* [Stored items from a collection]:
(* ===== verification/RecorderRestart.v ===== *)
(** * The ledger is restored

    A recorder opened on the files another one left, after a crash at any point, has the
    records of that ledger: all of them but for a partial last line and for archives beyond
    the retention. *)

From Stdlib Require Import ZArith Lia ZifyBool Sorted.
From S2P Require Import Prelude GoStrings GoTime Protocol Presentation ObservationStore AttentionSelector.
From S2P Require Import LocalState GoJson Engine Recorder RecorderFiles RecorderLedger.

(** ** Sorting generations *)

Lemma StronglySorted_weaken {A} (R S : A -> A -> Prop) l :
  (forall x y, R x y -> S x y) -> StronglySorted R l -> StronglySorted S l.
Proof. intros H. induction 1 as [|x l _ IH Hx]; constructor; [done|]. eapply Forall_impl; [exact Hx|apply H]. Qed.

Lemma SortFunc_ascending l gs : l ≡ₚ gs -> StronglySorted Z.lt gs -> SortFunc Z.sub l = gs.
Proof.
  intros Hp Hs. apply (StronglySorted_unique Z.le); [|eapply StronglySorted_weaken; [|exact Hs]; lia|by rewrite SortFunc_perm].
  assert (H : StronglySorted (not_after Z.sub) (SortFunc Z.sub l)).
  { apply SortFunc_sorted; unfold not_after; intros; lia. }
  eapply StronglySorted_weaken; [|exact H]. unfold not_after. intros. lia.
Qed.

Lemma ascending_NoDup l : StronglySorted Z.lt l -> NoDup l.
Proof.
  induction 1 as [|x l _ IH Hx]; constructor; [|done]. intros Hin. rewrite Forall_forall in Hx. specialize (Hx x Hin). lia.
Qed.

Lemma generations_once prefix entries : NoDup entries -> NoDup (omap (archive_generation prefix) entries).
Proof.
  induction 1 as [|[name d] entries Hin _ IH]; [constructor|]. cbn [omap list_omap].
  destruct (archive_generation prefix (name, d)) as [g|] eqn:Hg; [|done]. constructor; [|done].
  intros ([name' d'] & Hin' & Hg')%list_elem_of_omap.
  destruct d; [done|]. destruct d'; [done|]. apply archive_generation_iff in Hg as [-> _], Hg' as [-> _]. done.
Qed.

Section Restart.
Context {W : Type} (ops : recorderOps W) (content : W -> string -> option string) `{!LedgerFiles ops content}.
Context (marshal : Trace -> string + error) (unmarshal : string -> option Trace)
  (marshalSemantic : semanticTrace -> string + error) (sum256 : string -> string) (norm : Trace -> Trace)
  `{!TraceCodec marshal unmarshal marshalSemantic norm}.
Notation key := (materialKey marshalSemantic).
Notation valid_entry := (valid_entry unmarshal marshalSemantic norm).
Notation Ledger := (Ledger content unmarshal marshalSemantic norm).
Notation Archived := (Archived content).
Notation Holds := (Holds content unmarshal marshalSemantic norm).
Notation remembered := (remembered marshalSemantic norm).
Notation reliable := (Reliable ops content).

* [WORK TO BE COMPLETED]: Starting at the line that has "A recorder opened" in the records above, restate word for word every line until the one that has "From S2P Require Import Prelude", and include that one as well.

* [OUTPUT OF THE EXERCISE]:
    A recorder opened on the files another one left, after a crash at any point, has the
    records of that ledger: all of them but for a partial last line and for archives beyond
    the retention. *)

From Stdlib Require Import ZArith Lia ZifyBool Sorted.
From S2P Require Import Prelude GoStrings GoTime Protocol Presentation ObservationStore AttentionSelector.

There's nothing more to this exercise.